Para Maion, porém, a piora não começou com o conflito. A guerra apenas intensificou um quadro que já vinha se deteriorando desde a virada do ano.
“A guerra exacerbou apenas a piora que a gente estava vendo na virada do ano”, afirmou.
Esse ponto indica que o problema inflacionário não depende apenas de um choque externo passageiro. Na avaliação da XP Asset, há fatores domésticos e externos sustentando a pressão sobre os preços.

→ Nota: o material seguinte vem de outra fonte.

(** X7. The inline prompt text is made of the attributes bound to the names
    of the template's categories and of their dotted prefixes, each name
    used once, at its first occurrence; without categories it is the
    [@prompt] attribute. *)
Theorem categoryPrefix_uses_each_name_once
    (template : PromptTemplate) (attrs : Dict string) :
  snd (categoryPrefix template attrs)
  = bound_texts attrs (first_occurrences [] (inline_prompt_names template)).
Proof.
  unfold categoryPrefix, inline_prompt_names.
  destruct (categories template) as [[|c cs]|].
  - cbn [length bool_decide negb orb default]. simpl.
    destruct (dict_get "@prompt" attrs) as [v|] eqn:Hv; simpl; [|done].
    destruct (negb (Js.is_empty v)) eqn:Hempty; simpl.
    + rewrite ?Hv. simpl. rewrite ?Hv. simpl. by rewrite sapp_nil_r.
    + destruct v; [by rewrite ?Hv|discriminate].
  - change (default [] (Some (c :: cs))) with (c :: cs).
    generalize (concat (map (fun s => prefixes ("@prompt." +:+ s)) (c :: cs))).
    intros prefs.
    replace (negb (bool_decide (length (c :: cs) = 0))) with true by done.
    cbn [orb].
    match goal with
    | |- context [categoryPrefix_loop attrs prefs ?used ?info ?text] =>
        pose proof (categoryPrefix_loop_text attrs prefs used info text) as H;
        destruct (categoryPrefix_loop attrs prefs used info text)
    end. exact H.
  - simpl.
    destruct (dict_get "@prompt" attrs) as [v|] eqn:Hv; simpl; [|done].
    destruct (negb (Js.is_empty v)) eqn:Hempty; simpl.
    + rewrite ?Hv. simpl. rewrite ?Hv. simpl. by rewrite sapp_nil_r.
    + destruct v; [by rewrite ?Hv|discriminate].
Qed.
End CategoryMore.

Section FragmentVarsMore.
Context (h : Host).

Lemma find_none_not_in (fn : string) (links : list LinkedFile) :
  List.find (fun lk => String.eqb (lf_filename lk) fn) links = None ->
  fn ∉ map lf_filename links.
Proof.
  induction links as [|lk links IH]; simpl; [intros _; apply not_elem_of_nil|].
  destruct (String.eqb_spec (lf_filename lk) fn) as [|Hne]; [done|].
  intros Hnone%IH. apply not_elem_of_cons. split; [congruence|done].
Qed.

Lemma collect_links_ok (project : Project) (frag : Fragment) :
  links_ok h project (collect_links h project frag).
Proof.
  unfold collect_links.
  assert (Hgen : forall frs links, links_ok h project links ->
            links_ok h project
              (fold_left
                 (fun links fr =>
                    fold_left
                      (fun links ref =>
                         match List.find
                                 (fun f => String.eqb (filename f) (ref_filename ref))
                                 (allFiles project) with
                         | None => links
                         | Some file =>
                             let fn := relativePath h (projectFolder h) (filename file) in
                             match List.find (fun lk => String.eqb (lf_filename lk) fn)
                                     links with
                             | Some _ => links
                             | None =>
                                 links ++ [ {| lf_label := ref_name ref;
                                               lf_filename := fn;
                                               lf_content := content file |} ]
                             end
                         end)
                      (references fr) links)
                 frs links)).
  { induction frs as [|fr frs IHfrs]; intros links Hok; simpl; [done|].
    apply IHfrs. clear IHfrs.
    revert links Hok. induction (references fr) as [|ref refs IHrefs];
      intros links Hok; simpl; [done|].
    apply IHrefs.
    destruct (List.find _ (allFiles project)) as [file|] eqn:Hfile; [|done].
    simpl. destruct (List.find _ links) eqn:Hlink; [done|].
    apply find_none_not_in in Hlink. destruct Hok as [Hnodup Hall].
    split.
    - rewrite map_app. simpl. apply NoDup_app. split; [done|].
      split; [|apply NoDup_singleton].
      intros x Hx ->%list_elem_of_singleton. done.
    - apply Forall_app. split; [done|]. apply Forall_singleton. simpl.
      exists file. split; [|done].
      apply List.find_some in Hfile as [Hin _]. by apply list_elem_of_In. }
  apply Hgen. split; [apply NoDup_nil_2|apply Forall_nil_2].
Qed.


Lemma fragmentVars_unfold (template : PromptTemplate)
    (templates : list PromptTemplate) (frag : Fragment) (promptOptions : JsValue) :
  exists links parents,
    fragmentVars h template templates frag promptOptions
    = dict_set "vars" (attrs_value (commentAttributes h frag))
        (dict_set "templates" (VArr (map template_value templates))
           (dict_set "template" (template_value template)
              (dict_set "promptOptions" promptOptions
                 (dict_set "parents" (VArr (map linked_file_value parents))
                    (dict_set "links" (VArr (map linked_file_value links))
                       (dict_set "file"
                          (VObj [ ("filename", VStr (filename (frag_file frag)));
                                  ("label", VStr "current");
                                  ("content", VStr (content (frag_file frag))) ])
                          (staticVars h)))))))
    /\ links = (if negb (truthy (prop_of "ignoreOutput" promptOptions))
                then collect_links h (frag_file_project frag) frag else [])
    /\ parents
       = match parent frag with
         | Some p =>
             [ {| lf_label := frag_title p;
                  lf_filename :=
                    relativePath h (projectFolder h) (filename (frag_file p));
                  lf_content := content (frag_file p) |} ]
         | None => []
         end.
Proof. eexists _, _. split; [|split]; reflexivity. Qed.

(** X8. The seven entries [fragmentVars] writes are in the environment
    whatever the static variables hold under their names: the current
    file, the links (none when [ignoreOutput] is set), the parent of the
    fragment if it has one, the prompt options, the template, the
    templates and the comment attributes. Every other static variable is
    passed on as it is. *)
Theorem fragmentVars_entries_override_static_ones
    (template : PromptTemplate) (templates : list PromptTemplate)
    (frag : Fragment) (promptOptions : JsValue) :
  let vars := fragmentVars h template templates frag promptOptions in
  (forall k, k ∉ run_entries -> dict_get k vars = dict_get k (staticVars h))
  /\ dict_get "file" vars
     = Some (VObj [ ("filename", VStr (filename (frag_file frag)));
                    ("label", VStr "current");
                    ("content", VStr (content (frag_file frag))) ])
  /\ dict_get "links" vars
     = Some (VArr (map linked_file_value
                     (if truthy (prop_of "ignoreOutput" promptOptions) then []
                      else collect_links h (frag_file_project frag) frag)))
  /\ dict_get "parents" vars
     = Some (VArr match parent frag with
                  | Some p =>
                      [ VObj [ ("label", VStr (frag_title p));
                               ("filename",
                                VStr (relativePath h (projectFolder h)
                                        (filename (frag_file p))));
                               ("content", VStr (content (frag_file p))) ] ]
                  | None => []
                  end)
  /\ dict_get "promptOptions" vars = Some promptOptions
  /\ dict_get "template" vars = Some (template_value template)
  /\ dict_get "templates" vars = Some (VArr (map template_value templates))
  /\ dict_get "vars" vars = Some (attrs_value (commentAttributes h frag)).
Proof.
  intros vars. subst vars.
  destruct (fragmentVars_unfold template templates frag promptOptions)
    as (links & parents & -> & Hlinks & Hparents).
  split.
  { intros k Hk. unfold run_entries in Hk.
    rewrite !not_elem_of_cons in Hk.
    destruct Hk as (H1 & H2 & H3 & H4 & H5 & H6 & H7 & _).
    rewrite !dict_get_set_ne by congruence. done. }
  assert (Hl : links
               = if truthy (prop_of "ignoreOutput" promptOptions) then []
                 else collect_links h (frag_file_project frag) frag).
  { rewrite Hlinks. by destruct (truthy (prop_of "ignoreOutput" promptOptions)). }
  assert (Hp : map linked_file_value parents
               = match parent frag with
                 | Some p =>
                     [ VObj [ ("label", VStr (frag_title p));
                              ("filename",
                               VStr (relativePath h (projectFolder h)
                                       (filename (frag_file p))));
                              ("content", VStr (content (frag_file p))) ] ]
                 | None => []
                 end).
  { rewrite Hparents. by destruct (parent frag). }
  rewrite <- Hl, <- Hp.
  repeat split;
    rewrite ?(dict_get_set_ne "vars"), ?(dict_get_set_ne "templates"),
      ?(dict_get_set_ne "template"), ?(dict_get_set_ne "promptOptions"),
      ?(dict_get_set_ne "parents"), ?(dict_get_set_ne "links") by done;
    apply dict_get_set_eq.
Qed.
Lemma abstraction_get hm m key :
  table_inv valid hm m → default_strategies hm → valid (load m key) →
  match abstraction hm m !! key_bytes hm m key with
  | Some vb => hashmap_get hm key m ≠ NULL ∧ load m (hashmap_get hm key m) = vb
  | None => hashmap_get hm key m = NULL
  end.
Proof.
  intros Hinv Hdef Hvalid.
  destruct (abstraction hm m !! key_bytes hm m key) as [vb|] eqn:E.
  - apply abstraction_lookup_inv in E as (node & Hin & Heq).
    injection Heq as Hk Hv.
    assert (Hget : hashmap_get hm key m = node_value node).
    { apply (hashmap_get_found hm m key node Hinv Hvalid Hin).
      apply (default_key_eq hm _ _ Hdef). symmetry. exact Hk. }
    rewrite Hget. split; [|exact Hv].
    apply (node_value_not_NULL hm m node Hinv Hin).
  - apply hashmap_get_absent. apply (abstraction_absent hm m key Hdef). exact E.
Qed.

Lemma abstraction_ext hm m hm' m' :
  table_inv valid hm m → default_strategies hm →
  key_size hm' = key_size hm →
  nodes hm' ≡ₚ nodes hm →
  (∀ p, p ∈ owned hm → heap m' !! p = heap m !! p) →
  abstraction hm' m' = abstraction hm m.
Proof.
  intros Hinv Hdef Hks Hperm Hheap. unfold abstraction. symmetry.
  apply list_to_map_proper; [apply entry_keys_NoDup; assumption|].
  rewrite Hperm.
  assert (E : entry_of hm' m' <$> nodes hm = entry_of hm m <$> nodes hm);
    [|rewrite E; reflexivity].
  apply Forall_fmap_ext_1, Forall_forall. intros node Hin. unfold entry_of. rewrite Hks.
  rewrite (load_heap_eq m m' (node_key node)), (load_heap_eq m m' (node_value node));
    [reflexivity| |]; apply Hheap, owned_elem; eauto.
Qed.
Lemma handle_pr_id_parses now r s :
  Forall (fun po => ObjectId_of_str bson (PurchaseOrder.pr_id po) <> None)
    (purchaseorder s) ->
  Forall (fun po => ObjectId_of_str bson (PurchaseOrder.pr_id po) <> None)
    (purchaseorder (snd (handle bson py_sum now r s))).
Proof.
  intros H. destruct r; cbn [handle].
  - exact H.
  - exact H.
  - unfold create_item. unfold_store_ops. split_handler; exact H.
  - unfold create_pr. unfold_store_ops. split_handler; exact H.
  - unfold decide_pr. unfold_store_ops. split_handler; exact H.
  - unfold create_po. unfold_store_ops.
    destruct (ObjectId_of_str bson (poc_pr_id data)) eqn:Hid; [|exact H].
    split_handler; try exact H.
    cbn. apply Forall_app. split; [exact H|].
    constructor; [|constructor]. cbn. rewrite Hid. discriminate.
  - rewrite create_gr_unfold.
    destruct (ObjectId_of_str bson (grc_po_id data)) as [o|]; [|exact H].
    destruct (find _ (purchaseorder s)) as [po|]; [|exact H].
    cbn zeta.
    assert (Hp : Forall
              (fun po => ObjectId_of_str bson (PurchaseOrder.pr_id po) <> None)
              (purchaseorder (gr_posted py_sum now data po o s))).
    { unfold gr_posted. cbn [purchaseorder set_purchaseorder].
      now apply update_first_pr_id_parses. }
    destruct (ObjectId_of_str bson (PurchaseOrder.pr_id po)); [|exact Hp].
    destruct (find _ (purchaserequest s)); exact Hp.
  - unfold mark_notification_read. unfold_store_ops. split_handler; exact H.
Qed.

Lemma stored_pr_id_parses reqs po :
  In po (purchaseorder (run bson py_sum reqs empty_store)) ->
  ObjectId_of_str bson (PurchaseOrder.pr_id po) <> None.
Proof.
  assert (H : forall s,
            Forall (fun po => ObjectId_of_str bson (PurchaseOrder.pr_id po)
                              <> None) (purchaseorder s) ->
            Forall (fun po => ObjectId_of_str bson (PurchaseOrder.pr_id po)
                              <> None)
              (purchaseorder (run bson py_sum reqs s))).
  { induction reqs as [|[now r] reqs IH]; intros s Hs; simpl; [exact Hs|].
    apply IH. now apply handle_pr_id_parses. }
  intros Hin. specialize (H empty_store (Forall_nil _)).
  rewrite Forall_forall in H. now apply H.
Qed.

Lemma conserved_frame s s' :
  inventory s' = inventory s -> goodsreceipt s' = goodsreceipt s ->
  conserved s -> conserved s'.
Proof.
  intros Hi Hg H sku. unfold posted_quantities. rewrite Hi, Hg. apply H.
Qed.

Lemma inc_all_some x qs : exists y, inc_all (Some x) qs = Some y.
Proof.
  revert x. induction qs as [|q qs IH]; intros x; [now exists x|].
  apply IH.
Qed.

Lemma inc_all_none b qs : inc_all b qs = None -> b = None /\ qs = [].
Proof.
  destruct qs as [|q qs]; [auto|]. cbn [inc_all fold_left].
  intros H.
  destruct (inc_all_some (match b with
                          | Some x => PrimFloat.add x q
                          | None => q
                          end) qs) as [y Hy].
  unfold inc_all in Hy. congruence.
Qed.

Lemma create_item_conserved now it s :
  conserved s -> conserved (snd (create_item bson now it s)).
Proof.
  intros H sku. unfold create_item. unfold_store_ops.
  cbn [inventory set_item set_next_oid].
  destruct (find _ (inventory s)) eqn:Hf; cbn; unfold posted_quantities; cbn.
  - apply H.
  - destruct (H sku) as [b [Hb Hs]]. unfold stock. rewrite find_app.
    unfold stock in Hs.
    destruct (find (fun d => String.eqb (Inventory.sku d) sku) (inventory s))
      eqn:Hsku.
    + exists b. split; [exact Hb | exact Hs].
    + cbn. destruct (String.eqb (ii_sku it) sku) eqn:E.
      * cbn in Hs. symmetry in Hs. apply inc_all_none in Hs.
        destruct Hs as [_ Hq]. unfold posted_quantities in Hq.
        exists (Some 0%float). split; [now right|].
        change (Some 0%float
                = inc_all (Some 0%float)
                    (quantities_for sku
                       (flat_map GoodsReceipt.lines (goodsreceipt s)))).
        now rewrite Hq.
      * exists b. split; [exact Hb | exact Hs].
Qed.

Lemma gr_posted_conserved now data po o s :
  conserved s -> conserved (gr_posted py_sum now data po o s).
Proof.
  intros H sku. destruct (H sku) as [b [Hb Hs]]. exists b.
  split; [exact Hb|].
  rewrite gr_posted_stock, Hs.
  unfold posted_quantities, gr_posted.
  cbn [goodsreceipt set_purchaseorder set_inventory set_next_oid
       set_goodsreceipt].
  rewrite flat_map_app, quantities_for_app, inc_all_app.
  cbn [flat_map GoodsReceipt.lines]. now rewrite app_nil_r.
Qed.

Lemma create_gr_conserved now data s :
  conserved s -> conserved (snd (create_gr bson py_sum now data s)).
Proof.
  intros H. rewrite create_gr_unfold.
  destruct (ObjectId_of_str bson (grc_po_id data)) as [o|]; [|exact H].
  destruct (find _ (purchaseorder s)) as [po|]; [|exact H].
  cbn zeta. pose proof (gr_posted_conserved now data po o s H) as H3.
  destruct (ObjectId_of_str bson (PurchaseOrder.pr_id po)); [|exact H3].
  destruct (find _ (purchaserequest s)); [|exact H3].
  cbn [snd]. eapply conserved_frame; [| |exact H3]; reflexivity.
Qed.

Lemma handle_conserved now r s :
  conserved s -> conserved (snd (handle bson py_sum now r s)).
Proof.
  intros H. pose proof (handle_inventory_frame now r s) as F.
  destruct r; cbn [handle] in *;
    match type of F with
    | _ /\ _ => apply (conserved_frame s); [apply F | apply F | exact H]
    | _ => idtac
    end.
  - now apply create_item_conserved.
  - now apply create_gr_conserved.
Qed.

(** Whatever requests are served from the empty store, the on-hand quantity
    stored for a SKU is what the quantities received for it over all lines
    of all recorded receipts add up to in doubles, in the order of the
    receipts, from the baseline 0 of [create_item] or from the first
    quantity. *)
Lemma inventory_conservation reqs sku :
  exists b,
    (b = None \/ b = Some 0%float) /\
    stock sku (inventory (run bson py_sum reqs empty_store))
    = inc_all b (posted_quantities sku (run bson py_sum reqs empty_store)).
Proof.
  assert (H : forall s, conserved s -> conserved (run bson py_sum reqs s)).
  { induction reqs as [|[now r] reqs IH]; intros s Hs; simpl; [exact Hs|].
    apply IH. now apply handle_conserved. }
  apply H. intros sku'. exists None. split; [now left | reflexivity].
Qed.

(** Quantities that are never negative keep the inventory non-negative. *)
Lemma inc_all_nonneg h qs y :
  match h with Some x => nonneg x | None => True end ->
  Forall nonneg qs ->
  inc_all h qs = Some y -> nonneg y.
Proof.
  revert h. induction qs as [|q qs IH]; intros h Hh Hq; cbn [inc_all fold_left].
  - intros E. subst h. exact Hh.
  - inversion Hq as [|? ? Hq1 Hq2]; subst. apply IH; [|exact Hq2].
    destruct h as [x|]; [now apply add_nonneg | exact Hq1].
Qed.

Lemma quantities_for_nonneg sku lines :
  Forall (fun l => nonneg (GRLine.qty_received l)) lines ->
  Forall nonneg (quantities_for sku lines).
Proof.
  intros H. unfold quantities_for. apply Forall_map.
  apply Forall_forall. intros l Hl. apply filter_In in Hl.
  rewrite Forall_forall in H. now apply H.
Qed.
(** ** The other handlers of the server *)

Module ServerSpec.
Import PyStr PyStrFacts Server.
Local Open Scope string_scope.

(** *** The terminal *)

Lemma mem_str_In (s : string) (l : list string) :
  mem_str s l = true <-> In s l.
Proof.
  unfold mem_str. rewrite existsb_exists. split.
  - intros (x & Hx & E). apply String.eqb_eq in E. now subst.
  - intros H. exists s. split; [exact H | apply String.eqb_refl].
Qed.

Lemma allowed_are_words (w : string) :
  In w allowed -> w <> "" /\ no_space w = true.
Proof.
  intros H. assert (G : forallb (fun w => negb (w =? "") && no_space w) allowed
                        = true) by reflexivity.
  rewrite forallb_forall in G. specialize (G w H).
  apply andb_prop in G as [G1 G2]. apply negb_true_iff, String.eqb_neq in G1.
  auto.
Qed.

(** X11. The terminal hands a command to the shell exactly when the
    trimmed command begins with one of the ten allowed words followed by
    the end of the text or by white space; it then hands over the whole
    trimmed text, whatever follows the first word, and nothing else. In
    every other case the answer is "Not allowed" and no command is run.
    The first word is always there to be looked at: the handler never fails
    on it. *)
Theorem terminal_checks_first_word_only
  (sh : string -> proc_result) (command : option string) :
  let cmd := strip (match command with Some c => c | None => "" end) in
  let passes := exists w tl : string,
                  In w allowed /\ cmd = w ++ tl /\ word_end tl = true in
  (passes /\ snd (terminal sh command) = [cmd] /\
   exists out err, fst (terminal sh command) = Output out err) \/
  (~ passes /\ terminal sh command = (NotAllowed, [])).
Proof.
  intros cmd passes. unfold terminal. fold cmd.
  destruct (cmd =? "") eqn:E0.
  - right. split; [|reflexivity]. apply String.eqb_eq in E0.
    intros (w & tl & Hw & Hc & _). rewrite E0 in Hc.
    destruct (allowed_are_words w Hw) as [Hne _].
    destruct w; [congruence | discriminate].
  - apply String.eqb_neq in E0.
    destruct (strip_starts (match command with Some c => c | None => "" end))
      as [Hs|Hs]; [contradiction|].
    fold cmd in Hs.
    destruct (first_word cmd Hs) as (w & ws & tl & Esp & Ecmd & Hw & Hn & Ht).
    rewrite Esp. destruct (mem_str w allowed) eqn:M; cbn [negb].
    + left. apply mem_str_In in M. split; [exists w, tl; auto|].
      destruct (run_cmd (sh cmd)) as [[out err] code]. cbn. eauto.
    + right. split; [|reflexivity].
      intros (w' & tl' & Hw' & Hc' & Ht').
      destruct (allowed_are_words w' Hw') as [Hne' Hn'].
      destruct (split_ws_word w' tl' Hne' Hn' Ht') as (ws' & E').
      rewrite <- Hc', Esp in E'. inversion E'; subst w'.
      apply mem_str_In in Hw'. congruence.
Qed.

Expectativas também preocupam
Outro sinal de alerta está nas expectativas de inflação. Quando consumidores, empresas e investidores passam a esperar inflação mais alta no futuro, a própria dinâmica de formação de preços pode mudar.
Empresas tendem a antecipar reajustes, trabalhadores buscam recomposição salarial e contratos passam a incorporar uma inflação mais elevada. Com isso, a inflação esperada pode acabar alimentando a inflação efetiva.
“Isso sugere que o choque da guerra está tendo um efeito que o livro-texto diz que deve ser combatido pela política monetária”, disse Maion.
Para o Banco Central, esse é um ponto especialmente sensível. Se as expectativas seguem pressionadas, fica mais difícil adotar uma postura mais branda na política monetária, mesmo em um ambiente de juros já elevados.
Banco Central fica sem espaço para alívio
A combinação de serviços pressionados, mercado de trabalho forte, estímulos fiscais, petróleo mais caro e expectativas elevadas reduz o espaço para um alívio monetário mais rápido.
Esse quadro tende a reforçar a necessidade de cautela do Banco Central, justamente para evitar que a inflação volte a se afastar da meta de forma mais persistente.
O alerta de Maion é que o cenário ainda não representa uma explosão imediata dos preços, mas reúne ingredientes suficientes para preocupação. A bomba-relógio da inflação, na leitura da XP Asset, já está armada.
E, se todos os vetores continuarem andando na direção errada, o trabalho para desarmá-la pode ficar cada vez mais difícil.